Beyond pop culture, clinic presents patients. And what are patients? People: the essence of all culture. (Does that remind anyone of the merman commercial, Zoolander?) Anyway, it is never permissible to judge during a patient encounter, but one cannot ignore the bigger cultural/social picture that all of these experiences produce. One visit in particular is still on my mind. A Turkish family brought their adolescent child in for an evaluation. There was the father, who looked like a mafioso. The wife/mother, who looked like, well, the wife of a mafioso. And there was the translater/friend. Oh, let us not forget the patient. He was there too. A severely autisitic boy of probably eleven years. This little character ran around the entire visit while the parents and I negotiated a meaningful? conversation through the translator. Zoom, the child would pass by. Tug, the child was pulling on one of our sleeves. The thing that has stuck with me from that visit is that this Turkish culture, whatever it is, is going to get washed away sooner or later. The autism will stay, but the language will go, then the cooking, then the clothes. Or maybe it is the clothes first, followed by language. I don't know the exact order, but I'm sure that sooner or later we will all melt together in that great pot.

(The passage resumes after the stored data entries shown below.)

(** X2: iterating [get_routing_attributes] never ends in a [KeyError]:
    the name looked up in [HTTPMethod] is always one of its members.  An
    [AttributeError] comes from assigning a docstring under
    [modify_doc], or else from the docstring of a callable attribute
    that is an object without [split]; and without [modify_doc] no
    docstring changes. *)
Theorem get_routing_attributes_endings (attrs : gmap string value)
    (modify_doc : bool) (keys : option (list string)) (heap : Heap) :
  let '(_, ending, heap') := get_routing_attributes attrs modify_doc keys heap in
  ending ≠ KeyError
  ∧ (ending = AttributeError →
     modify_doc = true
     ∨ ∃ attr val,
         attrs !! attr = Some (Callable val)
         ∧ __doc__ (heap (obj_id val)) = DocObject false)
  ∧ (modify_doc = false → heap' = heap).
Proof.
  unfold get_routing_attributes.
  generalize (match keys with None => dir attrs | Some keys0 => keys0 end).
  clear keys. intros keys.
  destruct modify_doc.
  - revert heap. induction keys as [| attr keys IH]; intros heap; [done |].
    cbn [routing_loop].
    destruct (negb (Str.is_ascii attr)); [done |].
    destruct (find_routeable attrs heap attr) as [[val method_str] |] eqn:Hfind;
      [| apply IH].
    apply find_routeable_Some in Hfind as (_ & Hdoc & [method Hmethod] & _).
    rewrite Hmethod.
    destruct (__doc__ (heap (obj_id val))) as [| text | []];
      [done | | done | by split; [| split; [left |]]].
    destruct (negb (Str.is_ascii text)); [done |].
    destruct (path_and_doc text) as [path rest].
    destruct (negb (py_bool path)); [apply IH |]. simpl.
    destruct (negb (doc_writable (heap (obj_id val))));
      [by split; [| split; [left |]] |].
    specialize (IH (set_doc val (String.concat "" rest) heap)).
    destruct (routing_loop attrs true keys _) as [[routes ending] heap'].
    destruct IH as (? & _ & _). by split; [| split; [left |]].
  - induction keys as [| attr keys IH]; [done |].
    cbn [routing_loop].
    destruct (negb (Str.is_ascii attr)); [done |].
    destruct (find_routeable attrs heap attr) as [[val method_str] |] eqn:Hfind;
      [| apply IH].
    apply find_routeable_Some in Hfind as (Hattr & Hdoc & [method Hmethod] & _).
    rewrite Hmethod.
    destruct (__doc__ (heap (obj_id val))) as [| text | []] eqn:Hobject;
      [done | | done |].
    + destruct (negb (Str.is_ascii text)); [done |].
      destruct (path_and_doc text) as [path rest].
      destruct (negb (py_bool path)); [apply IH |]. simpl.
      destruct (routing_loop attrs false keys heap) as [[routes ending] heap'].
      done.
    + split; [done |]. split; [| done]. intros _. right. by exists attr, val.
Qed.

(** [lstrip] drops whitespace and nothing else. *)
Lemma lstrip_spec (s : string) :
  ∃ ws, s = ws ++ lstrip s ∧ all_chars is_space ws = true
        ∧ match lstrip s with
          | EmptyString => True
          | String c _ => is_space c = false
          end.
Proof.
  induction s as [| c s (ws & Hs & Hws & Hhead)]; [by exists "" |].
  simpl. destruct (is_space c) eqn:Hc.
  - exists (String c ws). simpl. rewrite Hc, Hws. split; [by rewrite Hs at 1 |]. done.
  - exists "". by rewrite Hc.
Qed.

(** [first_word] cuts before the first whitespace. *)
Lemma first_word_spec (s w rest : string) :
  first_word s = (w, rest) →
  s = w ++ rest
  ∧ all_chars (fun c => negb (is_space c)) w = true
  ∧ match rest with
    | EmptyString => True
    | String c _ => is_space c = true
    end.
Proof.
  revert w. induction s as [| c s IH]; intros w; simpl.
  - by intros [= <- <-].
  - destruct (is_space c) eqn:Hc.
    + intros [= <- <-]. by rewrite Hc.
    + destruct (first_word s) as [w' rest'].
      intros [= <- <-]. destruct (IH w' eq_refl) as (-> & Hw & Hrest).
      simpl. by rewrite Hc, Hw.
Qed.

(** The path read from a docstring is its first word. *)
Lemma path_and_doc_spec (text path : string) (rest : list string) :
  path_and_doc text = (path, rest) → py_bool path = true →
  ∃ ws tail,
    text = ws ++ path ++ tail
    ∧ all_chars is_space ws = true
    ∧ all_chars (fun c => negb (is_space c)) path = true
    ∧ match tail with
      | EmptyString => True
      | String c _ => is_space c = true
      end
    ∧ String.concat "" rest = lstrip tail.
Proof.
  unfold path_and_doc, split_maxsplit1.
  destruct (lstrip_spec text) as (ws & Htext & Hws & Hhead).
  destruct (lstrip text) as [| c s1] eqn:Hstrip.
  { intros [= <- <-]. done. }
  destruct (first_word (String c s1)) as [w tail] eqn:Hword.
  apply first_word_spec in Hword as (Hsplit & Hw & Htail).
  intros Hparts _. exists ws, tail.
  assert (path = w ∧ String.concat "" rest = lstrip tail) as [-> ->].
  { destruct (lstrip tail) as [| c' tail'] eqn:Hl;
      injection Hparts as <- <-; simpl; done. }
  rewrite Htext, Hsplit. done.
Qed.

(** X3: every route that [get_routing_attributes] yields comes from one
    of the keys: an attribute that holds the callable of the route,
    whose name begins with the verb of the route's method; its path is
    not empty and contains no whitespace, and when docstrings are left
    alone it is the first word of the docstring of the callable. *)
Theorem get_routing_attributes_sound (attrs : gmap string value)
    (modify_doc : bool) (keys : option (list string)) (heap : Heap)
    (method : HTTPMethod) (path : string) (val : obj) :
  (method, path, val) ∈ (get_routing_attributes attrs modify_doc keys heap).1.1 →
  path ≠ ""
  ∧ all_chars (fun c => negb (is_space c)) path = true
  ∧ (∃ attr matched,
       attr ∈ default (dir attrs) keys
       ∧ attrs !! attr = Some (Callable val)
       ∧ routable_name_match attr = Some matched
       ∧ HTTPMethod_by_name (upper matched) = Some method)
  ∧ (modify_doc = false →
     ∃ ws tail,
       doc (heap (obj_id val)) = Some (ws ++ path ++ tail)
       ∧ all_chars is_space ws = true
       ∧ match tail with
         | EmptyString => True
         | String c _ => is_space c = true
         end).
Proof.
  unfold get_routing_attributes.
  replace (match keys with None => dir attrs | Some keys0 => keys0 end)
    with (default (dir attrs) keys) by (by destruct keys).
  generalize (default (dir attrs) keys). clear keys. intros keys. revert heap.
  induction keys as [| attr keys IH]; intros heap; [by intros ?%elem_of_nil |].
  assert (∀ heap',
            (modify_doc = false → heap' = heap) →
            (method, path, val) ∈ (routing_loop attrs modify_doc keys heap').1.1 →
            path ≠ ""
            ∧ all_chars (fun c => negb (is_space c)) path = true
            ∧ (∃ attr0 matched,
                 attr0 ∈ attr :: keys
                 ∧ attrs !! attr0 = Some (Callable val)
                 ∧ routable_name_match attr0 = Some matched
                 ∧ HTTPMethod_by_name (upper matched) = Some method)
            ∧ (modify_doc = false →
               ∃ ws tail,
                 doc (heap (obj_id val)) = Some (ws ++ path ++ tail)
                 ∧ all_chars is_space ws = true
                 ∧ match tail with
                   | EmptyString => True
                   | String c _ => is_space c = true
                   end)) as Hrest.
  { intros heap' Hheap Hin. apply IH in Hin
      as (? & ? & (attr0 & matched & ? & ? & ? & ?) & Hdoc).
    split; [done |]. split; [done |].
    split; [exists attr0, matched; rewrite elem_of_cons; auto |].
    intros Hmod. rewrite <- (Hheap Hmod). auto. }
  cbn [routing_loop].
  destruct (negb (Str.is_ascii attr)); [by intros ?%elem_of_nil |].
  destruct (find_routeable attrs heap attr) as [[val' method_str] |] eqn:Hfind;
    [| by apply Hrest].
  apply find_routeable_Some in Hfind
    as (Hattr & Hnone & [method' Hmethod] & matched & Hmatch & ->).
  rewrite Hmethod.
  destruct (__doc__ (heap (obj_id val'))) as [| text | []] eqn:Hdoc;
    [done | | by intros ?%elem_of_nil | by intros ?%elem_of_nil].
  destruct (negb (Str.is_ascii text)); [by intros ?%elem_of_nil |].
  destruct (path_and_doc text) as [path' rest] eqn:Hpath.
  destruct (py_bool path') eqn:Hbool; simpl; [| by apply Hrest].
  destruct (modify_doc && negb (doc_writable (heap (obj_id val')))) eqn:Hwr;
    [by intros ?%elem_of_nil |].
  match goal with
  | |- context [routing_loop attrs modify_doc keys ?h] =>
      specialize (Hrest h); destruct (routing_loop attrs modify_doc keys h)
        as [[routes ending] heap''] eqn:Hloop
  end.
  simpl in *. intros [Heq | Hin]%elem_of_cons.
  - injection Heq as -> -> ->.
    apply path_and_doc_spec in Hpath as (ws & tail & -> & Hws & Hw & Htail & _);
      [| done].
    split; [by destruct path' |]. split; [done |].
    split; [exists attr, matched; rewrite elem_of_cons; auto |].
    intros _. exists ws, tail. unfold doc. by rewrite Hdoc.
  - apply Hrest; [| done]. by intros ->.
Qed.

Lemma get_routing_attributes_sound_witness :
  (GET, "/index", Pages.index)
    ∈ (get_routing_attributes Pages.attrs false None Pages.heap).1.1
  ∧ "/index" ≠ ""
  ∧ all_chars (fun c => negb (is_space c)) "/index" = true.
Proof.
  assert ((GET, "/index", Pages.index)
            ∈ (get_routing_attributes Pages.attrs false None Pages.heap).1.1) as Hin.
  { vm_compute. apply list_elem_of_further, list_elem_of_here. }
  split; [exact Hin |].
  destruct (get_routing_attributes_sound Pages.attrs false None Pages.heap
              GET "/index" Pages.index Hin) as (Hpath & Hword & _).
  split; [exact Hpath | exact Hword].
Defined.

(** The routes are registered in the order in which they are yielded. *)
Lemma add_routes_appends (routes : list (HTTPMethod * string * obj))
    (self : Router.t) :
  add_routes routes self = (tt, mk (mw_list self ++ map route_entry routes)).
Proof.
  revert self. induction routes as [| [[method path] func] routes IH]; intros self.
  - simpl. unfold mret, state_ret. destruct self. by rewrite app_nil_r.
  - cbn [add_routes]. unfold mbind, state_bind, add.
    rewrite IH. simpl. by rewrite <- app_assoc.
Qed.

I remember the video from third grade where I learned that America was a melting pot. The cartoon showed people of all nations jumping into Lady Liberty's sauce pan to be stirred into one wonderful American chowder. I was happy that day. Now, I am sad to think of the outcome of all this stirring and melting. Oh, Christopher Columbus, what have we done?

Maybe forming the Rochester Minutemen facebook group a year ago was more than jest. Maybe.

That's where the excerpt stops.